Uma reflexão de Georgino Rocha
Que declaração tão ousada! Que certeza tão firme! Que proximidade tão terna e familiar! Que afirmação tão provocante! Estas exclamações podem traduzir expressões da atitude de Jesus em relação ao paralítico em Cafarnaum. O episódio ocorre em casa aonde regressa o curador do leproso, após ter passado o tempo da descontaminação. Aí acorre tanta gente que barra a porta de entrada. Aí estão sentados rabinos e escribas, mestres em “fabricar” leis e a interpretá-las em nome de Deus. Aí chegam os amigos do paralítico, transportando-o numa enxerga. Aí acontece um diálogo em que o desafio e a resposta põem a claro a novidade de Deus que Jesus anuncia e realiza.
O Nazareno está a blasfemar – dizem. “Só Deus pode perdoar os pecados”. E segundo as leis religiosas era e continua a ser verdade. Mas Jesus, incomodado com os “murmúrio” do coração deles e condoído com a situação do paralítico, questiona-os abertamente: “Porque pensais assim nos vossos corações”?
Esta interrogação tem valor universal e é dirigida a todos os que estão instalados num cristianismo cómodo e rotineiro, sem descobrir e apreciar a novidade do Deus de Jesus Cristo, o único que perdoa pecados, desde que o deixemos actuar. Se não formos sensíveis ao seu amor misericordioso, se não lhe abrirmos a porta do coração, se não consentirmos na sua acção sanadora, Ele não força porque respeita totalmente a nossa liberdade, a nossa responsabilidade.

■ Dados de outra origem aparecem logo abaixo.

(* ===== verification/HeapProps.v ===== *)
(** * The properties of the kernel heap *)

From S2P Require Import Prelude KMath VMalloc HeapMem HeapOps HeapList.
Import KMath VMalloc HeapMem HeapOps HeapList.

Module HeapProps.

(** ** A virtual memory allocator for the witnesses

    Pages are handed out one after another from a fixed base, filled with
    0xAA; freed pages are unmapped.  The state is the next address and the
    sizes of the blocks in use. *)

Fixpoint fill_bytes (k : nat) (a v : Z) (m : gmap Z Z) : gmap Z Z :=
  match k with O => m | S k' => fill_bytes k' (a + 1) v (<[a:=v]> m) end.

Definition bump_base : Z := 0xFFFFF00000000000.
Definition bump_limit : Z := 0xFFFFFFFF80000000.

#[global] Instance bump_vmm : VmmIface (Z * gmap Z Z) := {
  vmm_alloc pages := fun '(m, (next, used)) =>
    if (next <? bump_base) || (bump_limit <? next + 4096 * pages) then Panic "vmm: out of memory!"
    else if bool_decide (set_Forall (fun a => a < next) (dom m)) then
      Ok next (fill_bytes (Z.to_nat (4096 * pages)) next 0xAA m, (next + 4096 * pages, <[next:=pages]> used))
    else Panic "vmm: out of memory!";
  vmm_free p := fun '(m, (next, used)) =>
    match used !! p with
    | Some pages => Ok tt (filter (fun '(a, _) => ~ (p <= a < p + 4096 * pages)) m, (next, delete p used))
    | None => Panic "vmm: freeing block that is not in list!"
    end;
}.

Lemma fill_bytes_lookup k a v m i :
  fill_bytes k a v m !! i = if decide (a <= i < a + Z.of_nat k) then Some v else m !! i.
Proof.
  revert a m. induction k as [|k IH]; intros a m; cbn; [by rewrite decide_False by lia|].
  rewrite IH. destruct (decide (i = a)) as [->|].
  - rewrite decide_False, decide_True, lookup_insert_eq by lia. done.
  - rewrite lookup_insert_ne by done. repeat case_decide; done || lia.
Qed.

#[global] Instance bump_laws : VmmLaws (Z * gmap Z Z).
Proof.
  constructor. intros pages m [next used] Hp Hwf. cbn.
  destruct ((next <? bump_base) || (bump_limit <? next + 4096 * pages)) eqn:Hc; [done|].
  case_bool_decide as Hd; [|done]. unfold bump_base, bump_limit in Hc. apply orb_false_iff in Hc as [H1 H2].
  split_and!; [lia|lia|..].
  - intros i v. rewrite fill_bytes_lookup. case_decide; [intros [= <-]; lia|apply Hwf].
  - intros i Hi. rewrite fill_bytes_lookup, decide_True by lia. split; [|eauto].
    apply not_elem_of_dom. intros Hin. specialize (Hd i Hin). cbn in Hd. lia.
  - intros i Hi. by rewrite fill_bytes_lookup, decide_False by lia.
Qed.

Definition empty_heap : heap (Z * gmap Z Z) := Heap ∅ (bump_base, ∅) 0 0.

Definition hafter {A} (c : M (heap (Z * gmap Z Z)) A) (h : heap (Z * gmap Z Z)) : heap (Z * gmap Z Z) :=
  match c h with Ok _ h' => h' | _ => h end.

Lemma empty_heap_ok : heap_ok empty_heap [].
Proof.
  split; cbn; [apply map_Forall_empty|done|constructor|by intros x y ?%elem_of_nil|done|constructor].
Qed.

(** The heap after [vmalloc_init]. *)
Definition init_heap : heap (Z * gmap Z Z) := hafter vmalloc_init empty_heap.

Lemma init_ok : exists p, added empty_heap init_heap [] p 1.
Proof.
  pose proof (add_block_ok empty_heap [] 1 empty_heap_ok ltac:(lia)) as H.
  assert (Hr : match add_block 504 empty_heap with Ok _ _ => true | _ => false end = true) by (vm_compute; reflexivity).
  change (504 * 1) with 504 in H. unfold init_heap, hafter, vmalloc_init.
  destruct (add_block 504 empty_heap); [done|done..].
Qed.

Lemma init_node0 : exists r, added empty_heap init_heap [] r 1 /\ r = bump_base.
Proof.
  destruct init_ok as [p Hp]. exists p. split; [done|].
  destruct (ho_list _ _ (ad_ok _ _ _ _ _ Hp)) as (E & _). rewrite <- E. vm_compute. reflexivity.
Qed.

(** ** Bitmaps *)

(** [mark_bitmap] sets (or clears) exactly the requested sections: they
    may start and end inside bytes and span whole bytes in between; every
    other bit, and every byte outside of the range, keeps its value. *)
Theorem mark_bitmap_exact {VS} `{!VmmIface VS} (h : heap VS) node start bits (used : bool) :
  wf_bytes (bytes h) -> 0 <= start -> 0 < bits -> start + bits <= 2 ^ 35 ->
  mapped (bytes h) (h_mem node + start / 8) ((start + bits - 1) / 8 - start / 8 + 1) ->
  exists m', mark_bitmap node start bits used h = Ok tt (set_bytes (fun _ => m') h) /\
    (forall j, 0 <= j -> bitmap m' (h_mem node) j =
       if decide (start <= j < start + bits) then used else bitmap (bytes h) (h_mem node) j) /\
    (forall x, x < h_mem node + start / 8 \/ h_mem node + (start + bits - 1) / 8 < x -> m' !! x = bytes h !! x).
Proof.
  intros Hwf Hs Hb Hw Hm. destruct (mark_bitmap_run h node start bits used Hwf Hs Hb Hw Hm) as (m' & Hr & [H1 H2 _ _]).
  exists m'. done.
Qed.

Definition demo_heap : heap (Z * gmap Z Z) := Heap (fill_bytes 64 0x1000 0xF0 ∅) (bump_base, ∅) 0x1000 0x1000.

Lemma demo_heap_wf : wf_bytes (bytes demo_heap).
Proof.
  intros i v. cbn [bytes demo_heap]. rewrite fill_bytes_lookup. case_decide; [intros [= <-]; lia|by rewrite lookup_empty].
Qed.

Lemma mark_bitmap_exact_witness :
  exists m', mark_bitmap 0x1000 5 30 true demo_heap = Ok tt (set_bytes (fun _ => m') demo_heap) /\
    (forall j, 0 <= j -> bitmap m' (h_mem 0x1000) j =
       if decide (5 <= j < 5 + 30) then true else bitmap (bytes demo_heap) (h_mem 0x1000) j) /\
    (forall x, x < h_mem 0x1000 + 5 / 8 \/ h_mem 0x1000 + (5 + 30 - 1) / 8 < x -> m' !! x = bytes demo_heap !! x).
Proof.
  apply (mark_bitmap_exact demo_heap 0x1000 5 30 true); [apply demo_heap_wf|lia|lia|lia|].
  intros i Hi. cbn [bytes demo_heap]. rewrite fill_bytes_lookup, decide_True; [eauto|].
  unfold h_mem in Hi. change (5 / 8) with 0 in Hi. change ((5 + 30 - 1) / 8) with 4 in Hi. lia.
Defined.

(** C26. The search loop of [vmalloc], which skips 64 sections at a time over
    zero words, finds the first run of unused sections that is long enough:
    there is one at the section it returns and none before it, and when it
    finds nothing the node has no such run. *)
Theorem vmalloc_scan_is_first_fit {VS} `{!VmmIface VS} (h : heap VS) n bs need :
  wf_bytes (bytes h) -> hnode (bytes h) n bs -> 0 < need < 2 ^ 50 ->
  exists r, scan (S (Z.to_nat bs)) n bs need 0 0 0 h = Ok r h /\
    match r with
    | Some b => 0 <= b /\ b + need <= bs /\ free_run (bitmap (bytes h) (h_mem n)) b need /\
        forall b', 0 <= b' < b -> ~ free_run (bitmap (bytes h) (h_mem n)) b' need
    | None => forall b, 0 <= b -> b + need <= bs -> ~ free_run (bitmap (bytes h) (h_mem n)) b need
    end.
Proof.
  intros Hwf Hn Hneed. destruct (scan_node h n bs need Hwf Hn Hneed) as (r & Hr & Hs).
  exists r. split; [done|]. destruct r; [done|]. intros b Hb Hbn Hrun. apply Hs. by exists b.
Qed.

Lemma vmalloc_scan_is_first_fit_witness :
  exists r, scan (S (Z.to_nat 504)) bump_base 504 200 0 0 0 init_heap = Ok r init_heap /\
    match r with
    | Some b => 0 <= b /\ b + 200 <= 504 /\ free_run (bitmap (bytes init_heap) (h_mem bump_base)) b 200 /\
        forall b', 0 <= b' < b -> ~ free_run (bitmap (bytes init_heap) (h_mem bump_base)) b' 200
    | None => forall b, 0 <= b -> b + 200 <= 504 -> ~ free_run (bitmap (bytes init_heap) (h_mem bump_base)) b 200
    end.
Proof.
  destruct init_node0 as (r & Hp & Er). rewrite Er in Hp.
  apply (vmalloc_scan_is_first_fit init_heap bump_base 504 200).
  - apply (ad_ok _ _ _ _ _ Hp).
  - apply (hlist_node _ _ _ _ _ (ho_list _ _ (ad_ok _ _ _ _ _ Hp))). left.
  - lia.
Defined.

(** ** Allocation *)

Definition sections (size : Z) : Z := (size + 8 + 7) / 8.
Definition blocks (size : Z) : Z := (size + 8 + 4031) / 4032.

(** A block of [need] sections at [p], taken from the heap [h] with the nodes
    [l]: if it lies in one of these nodes its sections were unused; the heap has
    at most got further nodes, in memory that was not mapped; the sections of
    the block are used now, and no other section of the old nodes has changed. *)
Definition block_taken {VS} (h : heap VS) (l : list (Z * Z)) (need p : Z) (h' : heap VS) : Prop :=
  exists n bs b l', heap_ok h' (l ++ l') /\ (n, bs) ∈ l ++ l' /\ p = h_mem n + bm_bytes bs + 8 * b + 8 /\ 0 <= b /\ b + need <= bs /\
    get64 (bytes h') (p - 8) = Some need /\
    ((n, bs) ∈ l -> free_run (bitmap (bytes h) (h_mem n)) b need) /\
    (forall n1 bs1 i, (n1, bs1) ∈ l' -> n1 <= i < n1 + 24 -> bytes h !! i = None) /\
    (forall j, b <= j < b + need -> bitmap (bytes h') (h_mem n) j = true) /\
    (forall n1 bs1 j, (n1, bs1) ∈ l -> 0 <= j < bs1 -> ~ (n1 = n /\ b <= j < b + need) ->
       bitmap (bytes h') (h_mem n1) j = bitmap (bytes h) (h_mem n1) j).

(** The three possible calls of [vmalloc]. *)
Section calls.
Context {VS : Type} `{!VmmIface VS} `{!VmmLaws VS}.
Implicit Types h : heap VS.

(** A block from one of the nodes. *)
Lemma taken_block h h' l n bs b need p :
  heap_ok h l -> (n, bs) ∈ l -> 0 < need < 2 ^ 50 -> fit_ok (bytes h) l need -> taken h h' n bs b need p ->
  free_run (bitmap (bytes h) (h_mem n)) b need -> 0 <= b -> b + need <= bs ->
  (forall b', 0 <= b' < b -> ~ free_run (bitmap (bytes h) (h_mem n)) b' need) -> block_taken h l need p h'.
Proof.
  intros Hok Hin Hneed Hfit Ht Hrun Hb Hbn Hmin. destruct (Hfit n bs b Hin Hb Hbn Hrun Hmin) as [Hm Ha].
  assert (Ep : p = h_mem n + bm_bytes bs + 8 * b + 8) by (destruct Ht as (_ & _ & _ & ->); done).
  destruct (taken_ok h h' l n bs b need p Hok Hin Hb Hneed Hbn Ht) as (Hok' & Hhd & Hbits).
  { by replace (p - 8) with (h_mem n + bm_bytes bs + 8 * b) by lia. }
  { intros n' bs' Hin'. destruct (Ha n' bs' Hin'); [left|right]; lia. }
  exists n, bs, b, []. rewrite app_nil_r. split_and!; try done.
  - intros n1 bs1 i H1%elem_of_nil. done.
  - intros j Hj. rewrite (Hbits n bs) by (done || lia). by rewrite decide_True.
  - intros n1 bs1 j H1 Hj Hne. rewrite (Hbits n1 bs1) by done. by rewrite decide_False.
Qed.

(** A block of the heap that [add_block] has left. *)
Lemma added_block h h1 h' l p1 k need p :
  added h h1 l p1 k -> 0 < k -> block_taken h1 (l ++ [(p1, 504 * k)]) need p h' -> block_taken h l need p h'.
Proof.
  intros Had Hk (n & bs & b & l' & H1 & H2 & H3 & H4 & H5 & H6 & H7 & H8 & H9 & H10).
  exists n, bs, b, ((p1, 504 * k) :: l'). rewrite <- app_assoc in H1, H2. split_and!; try done.
  - intros Hin j Hj. rewrite <- (added_bitmap h h1 l p1 k n bs) by (done || lia). apply H7; [|done]. apply elem_of_app. by left.
  - intros n1 bs1 i [[= -> ->]|Hin]%elem_of_cons Hi; [apply (ad_fresh _ _ _ _ _ Had); lia|].
    destruct (bytes h !! i) as [w|] eqn:E; [|done]. assert (Hm : mapped (bytes h1) i 1).
    { apply (ad_mapped _ _ _ _ _ Had). intros x Hx. replace x with i by lia. eauto. }
    destruct (Hm i) as [w' Hw']; [lia|]. by rewrite (H8 n1 bs1 i Hin Hi) in Hw'.
  - intros n1 bs1 j Hin Hj Hne. rewrite (H10 n1 bs1) by (try done; apply elem_of_app; by left). by apply (added_bitmap h h1 l p1 k n1 bs1).
Qed.

(** One call: it allocates, or no node has room and a node is added. *)
Lemma vmalloc_call calls size h l :
  heap_ok h l -> small_nodes l -> fit_ok (bytes h) l (sections size) -> 0 <= size < 2 ^ 45 ->
  (exists p h', vmalloc_rec calls size h = Ok p h' /\ block_taken h l (sections size) p h') \/
  (Forall (fun x => ~ has_run (bytes h) x.1 x.2 (sections size)) l /\
   ((exists msg, vmalloc_rec calls size h = Panic msg /\ vmm_panics (VS := VS) msg) \/
    exists h' p, added h h' l p (blocks size) /\
      vmalloc_rec calls size h = match calls with O => OutOfFuel | S c => vmalloc_rec c (size + 8) h' end)).
Proof.
  intros Hok Hsm Hd Hsz.
  assert (Hs : 0 < sections size < 2 ^ 50) by (unfold sections; clear -Hsz; dlia).
  assert (Hb : 0 < blocks size < 2 ^ 38) by (unfold blocks; clear -Hsz; dlia).
  assert (Hf : (length l < heap_fuel h)%nat).
  { apply Nat.lt_succ_r. eapply hlist_fuel; [apply Hok|apply Hok]. }
  destruct (find_space_run h (sections size) l (heap_head h) (heap_fuel h)) as [[Hr Hno]|(h' & n & bs & b & Hin & Ht & Hrun & Hb1 & Hb2 & Hmin & Hr)];
    try done; [apply Hok..|by apply fit_data|right; split; [done|]|left].
  - pose proof (add_block_ok h l (blocks size) Hok Hb) as Hadd.
    assert (Hrec : vmalloc_rec calls size h = (add_block (504 * blocks size);;
      match calls with O => out_of_fuel | S c => vmalloc_rec c (size + 8) end) h).
    { destruct calls; cbn [vmalloc_rec]; unfold sizeof_header, SECTION_SIZE; rewrite (u64_small (size + 8)) by lia;
      rewrite (bind_ok _ _ _ _ _ (ceil_div_run (size + 8) 8 _ ltac:(lia) ltac:(lia)));
      replace ((size + 8 + 8 - 1) / 8) with (sections size) by (unfold sections; f_equal; lia);
      unfold mbind at 1 2 3, M_bind at 1 2 3, gets; rewrite Hr;
      rewrite (bind_ok _ _ _ _ _ (ceil_div_run (size + 8) 4032 _ ltac:(lia) ltac:(lia)));
      replace ((size + 8 + 4032 - 1) / 4032) with (blocks size) by (unfold blocks; f_equal; lia);
      rewrite (u64_small (blocks size * 504)) by lia; by rewrite (Z.mul_comm (blocks size) 504). }
    rewrite Hrec. unfold mbind, M_bind.
    destruct (add_block (504 * blocks size) h) as [? h'|msg| |]; [|by left; eauto|done..].
    right. destruct Hadd as [p Hadd]. exists h', p. split; [done|]. by destruct calls.
  - exists (h_mem n + bm_bytes bs + 8 * b + 8), h'. split; [|by eapply taken_block].
    destruct calls; cbn [vmalloc_rec]; unfold sizeof_header, SECTION_SIZE; rewrite (u64_small (size + 8)) by lia;
    rewrite (bind_ok _ _ _ _ _ (ceil_div_run (size + 8) 8 _ ltac:(lia) ltac:(lia)));
    replace ((size + 8 + 8 - 1) / 8) with (sections size) by (unfold sections; f_equal; lia);
    unfold mbind, M_bind, gets; by rewrite Hr.
Qed.

(** A fresh node has room for anything that is not larger than it. *)
Lemma added_has_run h h' l p k need :
  added h h' l p k -> 0 <= need <= 504 * k -> has_run (bytes h') p (504 * k) need.
Proof. intros Had Hn. exists 0. split_and!; [lia|lia|]. intros j Hj. apply (ad_free _ _ _ _ _ Had). lia. Qed.

Lemma sections_next size : sections (size + 8) = sections size + 1.
Proof. unfold sections. dlia. Qed.

Lemma small_added l p size : small_nodes l -> 0 <= size < 2 ^ 37 + 64 -> small_nodes (l ++ [(p, 504 * blocks size)]).
Proof. intros Hl Hs. apply Forall_app. split; [done|]. repeat constructor. unfold blocks. cbn [snd]. clear -Hs. dlia. Qed.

O Deus figurado pelos rabinos fazia depender o perdão dos méritos humanos, dos sacrifícios de animais, do cumprimento das penitências prescritas, dos ritos de purificação, da ida ao templo, da reparação das injustiças, da intervenção divina que há-de destruir toda a malvadez humana.
O Deus revelado por Jesus é aquele que se espelha no seu agir: valoriza a solidariedade, acolhe, intui o que vai no coração, descobre e aprecia a fé, condói-se com as situações sofridas, vence distâncias, aproxima-se, mergulha na raiz do mal e age eficazmente. Oferece um perdão gratuito, incondicional, que renova o ser humano todo e cada uma das suas realidades. E a prova desta regeneração integral está dada no que diz ao paralítico: levanta-te, firma os teus pés, recolhe a enxerga em que jazias e vai, de rosto erguido e de coração sereno, pelos caminhos da vida. Estás liberto! És livre. Acredita na liberdade, fruto do perdão incondicional e prenda de quem ousa confiar na misericórdia de Deus.
Jesus apresenta-nos um Deus “sem máscaras” e quer que o seu rosto autêntico brilhe em todo a parte. Nele, como num espelho, o homem reencontrará a sua verdadeira grandeza e dignidade. E reapreciará o perdão dos pecados, não como confissão aviltante, mas como dom que reabilita, cura a ferida e enaltece tudo o que é verdadeiramente humano. Felizes os que podem fazer esta experiência encorajante!